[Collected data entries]
------------------------------------------------
Lemma layer_bound (es : list (NodeID * NodeID)) (ns : list NodeID)
    (rank : NodeID → nat) (B : nat) (yx : gmap NodeID LayerPosition) :
  Forall (λ e, (rank e.2 < rank e.1)%nat) es →
  Forall (λ n, (rank n <= B)%nat) ns →
  levels_inv es (Roots es ns) yx [] (λ _ _, False) →
  ∀ n, 0 <= layerOf yx n <= Z.of_nat B.
Proof.
  intros Hrank Hbound Hinv n. unfold lookupP.
  destruct (yx !! n) as [pos|] eqn:E; simpl; [|lia].
  destruct (inv_pos _ _ _ _ _ Hinv n pos E) as [H0 _].
  destruct (inv_path _ _ _ _ _ Hinv n pos E) as (r & Hr & Hp).
  apply (path_rank es rank) in Hp; [|done].
  apply Roots_elem_of in Hr as [Hr _].
  pose proof (proj1 (Forall_forall _ _) Hbound _ Hr) as HrB. simpl in HrB. lia.
Qed.

Lemma dummyCount_bound (yx : gmap NodeID LayerPosition) (B : Z) (l : list (NodeID * NodeID)) :
  (∀ n, 0 <= layerOf yx n <= B) →
  dummyCount yx l <= Z.of_nat (length l) * B.
Proof.
  intros Hb. induction l as [|e l IH]; simpl; [lia|].
  pose proof (Hb e.1). pose proof (Hb e.2). unfold gap. lia.
Qed.

(** X21: on an acyclic graph whose edges join declared nodes, and as long
    as the dummy ids stay below [2^64], [NewLayeredGraph] returns (once the
    queue loop is given enough rounds) a layered graph in which every
    segment goes down by exactly one layer, which [Validate] therefore
    accepts, and in which every edge of the graph points downwards. *)
Theorem NewLayeredGraph_proper_layering (es es' : list (NodeID * NodeID)) (ns : list NodeID)
    (rank : NodeID → nat) (B : nat)
    (Hperm : es' ≡ₚ es)
    (Hrank : Forall (λ e, (rank e.2 < rank e.1)%nat) es)
    (Hnodes : Forall (λ e, e.1 ∈ ns ∧ e.2 ∈ ns) es)
    (Hbound : Forall (λ n, (rank n <= B)%nat) ns)
    (Hwrap : Z.of_N (maxNodeID es') + 1 + Z.of_nat (length es') * Z.of_nat B < 2 ^ 64) :
  ∃ fuel0 lg,
    (∀ fuel, (fuel0 <= fuel)%nat → NewLayeredGraph fuel es ns es' = Some lg) ∧
    (∀ s, is_Some (Segments lg !! s) →
          Layer (position lg s.2) = Layer (position lg s.1) + 1) ∧
    (∀ segs, enumerates segs (Segments lg) → Validate segs lg = None) ∧
    (∀ u v, (u, v) ∈ es → Layer (position lg u) < Layer (position lg v)).
Proof.
  set (fuel0 := sum_list_with (rounds es rank) (Roots es ns)).
  destruct (assignLevels_enough es rank Hrank ns fuel0) as [yx Hyx]; [done|].
  pose proof (assignLevels_inv es fuel0 ns yx Hyx) as Hinv.
  pose proof (layer_bound es ns rank B yx Hrank Hbound Hinv) as Hlayers.
  pose proof (declared_reached es ns rank B yx Hrank Hnodes Hbound Hinv) as Hreached.
  pose proof (dummyCount_bound yx (Z.of_nat B) es' Hlayers) as Hcount.
  pose proof (dummyCount_nonneg yx es') as Hcount0.
  assert (Hgap : ∀ e, e ∈ es' → 1 <= gap yx e).
  { intros [u v] Hin. rewrite Hperm in Hin.
    pose proof (proj1 (Forall_forall _ _) Hnodes _ Hin) as [Hu _]. simpl in Hu.
    destruct (inv_edge _ _ _ _ _ Hinv u v Hin (Hreached u Hu)) as [[]%elem_of_nil|[[]|[_ Hle]]].
    unfold gap. simpl. lia. }
  assert (Hs : uint64_succ (maxNodeID es') = (maxNodeID es' + 1)%N)
    by (apply uint64_succ_nowrap; lia).
  set (st := makeEdges es' yx).
  destruct (makeEdges_fold_nowrap yx (maxNodeID es') es'
     {| es_nodeYX := yx; es_next := uint64_succ (maxNodeID es'); es_edges := ∅ |})
     as (I1 & I2 & I3); simpl.
  { intros e. apply maxNodeID_ge. }
  { rewrite Hs. lia. }
  { done. }
  { rewrite Hs. lia. }
  { intros e nodes. by rewrite lookup_empty. }
  fold (makeEdges es' yx) in I1, I2, I3. fold st in I1, I2, I3.
  destruct (makeEdges_fold_chains es'
     {| es_nodeYX := yx; es_next := uint64_succ (maxNodeID es'); es_edges := ∅ |})
     as [Hkeys _].
  fold (makeEdges es' yx) in Hkeys. fold st in Hkeys. simpl in Hkeys.
  assert (Hsome : is_Some (makeSegments (es_edges st))).
  { apply makeSegments_is_Some. intros e nodes He.
    destruct (I3 e nodes He) as (_ & _ & fakes & -> & _).
    unfold len. simpl. rewrite length_app. simpl. lia. }
  destruct Hsome as [segments Hseg].
  set (lg := {| NodePosition := es_nodeYX st; Segments := segments;
                Dummy := makeDummy (es_edges st); LEdges := es_edges st |}).
  assert (Hunit : ∀ s, is_Some (Segments lg !! s) →
            Layer (position lg s.2) = Layer (position lg s.1) + 1).
  { intros s [b Hb]. simpl in Hb.
    destruct (makeSegments_lookup _ _ s Hseg) as [Hnf Hiff].
    destruct b; [|done]. apply Hiff in Hb as (e & nodes & He & Hcase).
    assert (Hin : e ∈ es').
    { destruct (Hkeys e) as [Hk _]. destruct Hk as [?|[? Hk]]; [eauto|done|].
      by rewrite lookup_empty in Hk. }
    destruct (I3 e nodes He) as (_ & _ & fakes & -> & Hlen & _ & Hu).
    specialize (Hu (Hgap e Hin)). unfold position. simpl.
    destruct Hcase as [[Hl ->]|[_ (i & Hi1 & Hi2)]].
    - destruct fakes as [|f fakes]; [|unfold len in Hl; simpl in Hl; rewrite length_app in Hl; simpl in Hl; lia].
      by apply (Hu 0%nat).
    - by apply (Hu i). }
  exists fuel0, lg. split_and!.
  - intros fuel Hle. unfold NewLayeredGraph.
    rewrite (assignLevels_fuel_mono es ns fuel0 fuel yx Hyx Hle). simpl.
    fold st. rewrite Hseg. done.
  - exact Hunit.
  - intros segs Hsegs. apply Validate_nil_iff, Forall_forall. intros e He.
    apply (proj1 (enumerates_elem_of segs (Segments lg) e Hsegs)) in He.
    unfold descending_segment. rewrite (Hunit e He). lia.
  - intros u v Huv.
    assert (Hin : (u, v) ∈ es') by (by rewrite Hperm).
    destruct (maxNodeID_ge es' (u, v) Hin) as [Hu Hv]. simpl in Hu, Hv.
    unfold position, lookupP. simpl. rewrite (I2 u Hu), (I2 v Hv).
    specialize (Hgap (u, v) Hin). unfold gap, lookupP in Hgap. simpl in Hgap. lia.
Qed.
------------------------------------------------
Work task: Scan the data above for the word "Hiff" and report every line where it is found.

Task result:
    destruct (makeSegments_lookup _ _ s Hseg) as [Hnf Hiff].
    destruct b; [|done]. apply Hiff in Hb as (e & nodes & He & Hcase).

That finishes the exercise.